2025-12-01  |   Editor : xuzhiping  
Category : News

Abstract

In the wake of catastrophic earthquakes, rescue operations encounter significant obstacles in locating and reaching individuals trapped under debris. This study introduces the Smart Earthquake Rescue Robot (SERR) prototype, a cutting-edge solution designed to enhance the efficiency and effectiveness of earthquake rescue missions. The SERR is a mobile robot with advanced features, including live video streaming through an integrated camera, Grid-Eye temperature detection, and provisions for communication via built-in speakers and microphones, although these audio communication capabilities are pending implementation in the current prototype. It can be remotely controlled using a smartphone application, offering a safer and more efficient method for conducting rescue operations. Unlike recent advances discussed in the literature, SERR uniquely combines visual, thermal, and audio data with a multi-modal Convolutional Neural Network with Long Short-Term Memory (CNN-LSTM) model (RescueNet), achieving high accuracy (0.94), precision (0.90), recall (0.96), and F1-score (0.92) in detecting survivors, as validated by MATLAB simulations using USGS-PAGER data. The SERR’s rapid runtime (35 ms) highlights its promise as a tool to improve earthquake rescue outcomes.

Content

In this paper, a prototype of the Smart Earthquake Rescue Robot (SERR) has been proposed to address the challenges faced by human rescuers in locating and communicating with survivors trapped under earthquake debris. The SERR has advanced features such as live video streaming, thermal detection capabilities, and wireless control via a smartphone application. The SERR model is enhanced using a novel machine-learning model for real-time data analysis. This model, named RescueNet, is a Convolutional Neural Network (CNN) with Long Short-Term Memory (LSTM) layers tailored explicitly for analysing the data transmitted by the robot, including video feeds and thermal images. The performance tests were conducted using MATLAB simulations and real-world data from the USGS - PAGER system, which offers critical impact estimates for large earthquakes. By using PAGER system data, a more accurate evaluation of the SERR's effectiveness in detecting and locating individuals trapped under debris was achieved. The SERR demonstrated high accuracy, precision, recall, and F1-score in detecting trapped individuals and a fast runtime. These findings validate the SERR's potential to enhance the effectiveness and safety of earthquake rescue operations. The SERR's ability to wirelessly search for and detect survivors under debris while providing real-time information to rescue teams makes it a valuable tool for improving disaster response and saving lives in the aftermath of devastating earthquakes.

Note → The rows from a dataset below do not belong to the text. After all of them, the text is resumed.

(** * dso-log-scrubber: the line-scrubbing engine of [main.py]

    A shallow embedding of [LogScrubber._scrub_line] and
    [LogScrubber.scrub_log], together with what they call: Python's
    [re] module (through [re.sub]), [faker.Faker], and the host of the
    program, that is text files with their codecs, [chardet] and the
    operating system.

    Python [str] values are modelled as lists of characters; a character
    is a code point below 256.  Python [bytes] values are lists of
    bytes. *)

From Stdlib Require Import List Ascii String Bool Arith NArith Lia.
Import ListNotations.
Local Open Scope list_scope.
Local Open Scope char_scope.

(** ** Strings *)

Definition str : Type := list ascii.

(** [py "abc"] is the Python string literal ['abc']. *)
Definition py (s : string) : str := list_ascii_of_string s.

Fixpoint str_eqb (a b : str) : bool :=
  match a, b with
  | [], [] => true
  | x :: a', y :: b' => Ascii.eqb x y && str_eqb a' b'
  | _, _ => false
  end.

Definition code (c : ascii) : N := N_of_ascii c.

(** [lo <= c <= hi] on code points. *)
Definition in_range (lo hi c : ascii) : bool :=
  (code lo <=? code c)%N && (code c <=? code hi)%N.

Definition is_digit (c : ascii) : bool := in_range "0" "9" c.
Definition is_octdigit (c : ascii) : bool := in_range "0" "7" c.
Definition is_ascii_letter (c : ascii) : bool :=
  in_range "a" "z" c || in_range "A" "Z" c.

(** [chr(n)]. *)
Definition chr (n : N) : ascii := ascii_of_N n.

Definition digit_val (c : ascii) : N := (code c - code "0")%N.

(** [int(digits)] for a string of decimal digits, [int(digits, 8)] for
    octal digits. *)
Definition int_of (base : N) (ds : str) : N :=
  fold_left (fun acc d => (acc * base + digit_val d)%N) ds 0%N.

(** ** Exceptions

    [_scrub_line] distinguishes exactly one exception class, [re.error];
    every other class propagates to its caller, [scrub_log], which
    distinguishes [FileNotFoundError] from the rest. *)
Inductive exn : Type :=
| re_error          (* re.error *)
| IndexError        (* raised by the replacement-template parser *)
| OverflowError     (* raised by the pattern parser *)
| LookupError       (* raised by open for an encoding it does not know *)
| FileNotFoundError (* raised by open and by os.replace *)
| PermissionError   (* raised by open and by os.replace *)
| IsADirectoryError (* raised by open *)
| Unmodelled.       (* input outside the fragment of the library that the
                       concrete engine below interprets: the model makes
                       no statement about Python's behaviour there *)

Inductive result (A : Type) : Type :=
| Ok (a : A)
| Raise (e : exn).
Arguments Ok {A} a.
Arguments Raise {A} e.

(** ** The [re] module *)

Module re.

(** A match object, reduced to what a replacement template can ask of
    it: the text of the whole match and the text of each capturing
    group ([None] for a group that did not take part in the match). *)
Record Match : Type := {
  group0 : str;
  groups : list (option str)
}.

(** [m.group(n)], with Python's rule (3.5 and later) that an unmatched
    group expands to the empty string. *)
Definition group (m : Match) (n : nat) : str :=
  match n with
  | O => group0 m
  | S k => match nth_error (groups m) k with
           | Some (Some t) => t
           | _ => []
           end
  end.

(** The outcome of scanning a string for the leftmost non-overlapping
    occurrences of a pattern: each occurrence paired with the unmatched
    text in front of it, and the unmatched text after the last one. *)
Definition Scan : Type := (list (str * Match) * str)%type.

(** The string a scan was taken from. *)
Definition unscan (sc : Scan) : str :=
  flat_map (fun gm => fst gm ++ group0 (snd gm)) (fst sc) ++ snd sc.

(** The matching engine behind [re.sub]: pattern compilation, which
    can raise, the number of groups of a pattern and the numbers of
    its named groups, and the scanning loop of [Pattern.sub]. *)
Class Engine : Type := {
  Pattern : Type;
  compile : str -> result Pattern;
  ngroups : Pattern -> nat;
  groupindex : Pattern -> str -> option nat;
  scan : Pattern -> str -> Scan;
  scan_covers : forall p s, unscan (scan p s) = s
}.

(** *** Replacement templates ([parse_template], [expand_template]) *)

Inductive titem : Type :=
| TLit (c : ascii)
| TGroup (n : nat).

Definition template : Type := list titem.

Definition tcons (i : titem) (r : result template) : result template :=
  match r with
  | Ok t => Ok (i :: t)
  | Raise e => Raise e
  end.

(** [addgroup]: a reference to a group the pattern does not have is
    "invalid group reference". *)
Definition addgroup (ngroups : nat) (index : N)
    (r : result template) : result template :=
  if (N.of_nat ngroups <? index)%N then Raise re_error
  else tcons (TGroup (N.to_nat index)) r.

Definition is_ident_start (c : ascii) : bool :=
  is_ascii_letter c || Ascii.eqb c "_".

(** ASCII identifiers, the names [str.isidentifier] accepts among
    ASCII strings. *)
Definition is_identifier (name : str) : bool :=
  match name with
  | [] => false
  | c :: cs => is_ident_start c
               && forallb (fun d => is_ident_start d || is_digit d) cs
  end.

While the SERR demonstrates significant potential with high performance metrics (accuracy of 0.94, runtime of 35 ms) in simulations, it is acknowledged that there are key limitations that temper these findings. The reliance on synthetic data (USGS-PAGER with simulated audio) may not fully capture real world complexities like unpredictable noise or debris acoustics, and the lack of physical field testing limits validation of the prototype under actual disaster conditions. Additionally, the two-way audio communication feature remains unimplemented, restricting direct survivor interaction. These constraints highlight the need for real-world testing and data integration to ensure practical applicability in earthquake rescue missions. The SERR has the potential to integrate sophisticated communication capabilities to improve the real-time interaction between the robot and rescuers. These future improvements will encompass two way audio communication, enabling the robot to relay audio messages between trapped individuals and rescue teams through microphones and speakers. Additionally, remote monitoring will enable rescuers to access live audio and video feeds from the SERR through the control application, improving situational awareness and facilitating decision-making. Future work will prioritize real-world field testing to bridge the gap between simulation results and practical deployment. Planned tests in controlled disaster simulation environments will provide critical insights into the SERR’s operational challenges and performance under authentic conditions, ensuring its readiness for actual earthquake rescue missions.

Sources:

Scientific Reports

https://www.nature.com/articles/s41598-025-16003-7 .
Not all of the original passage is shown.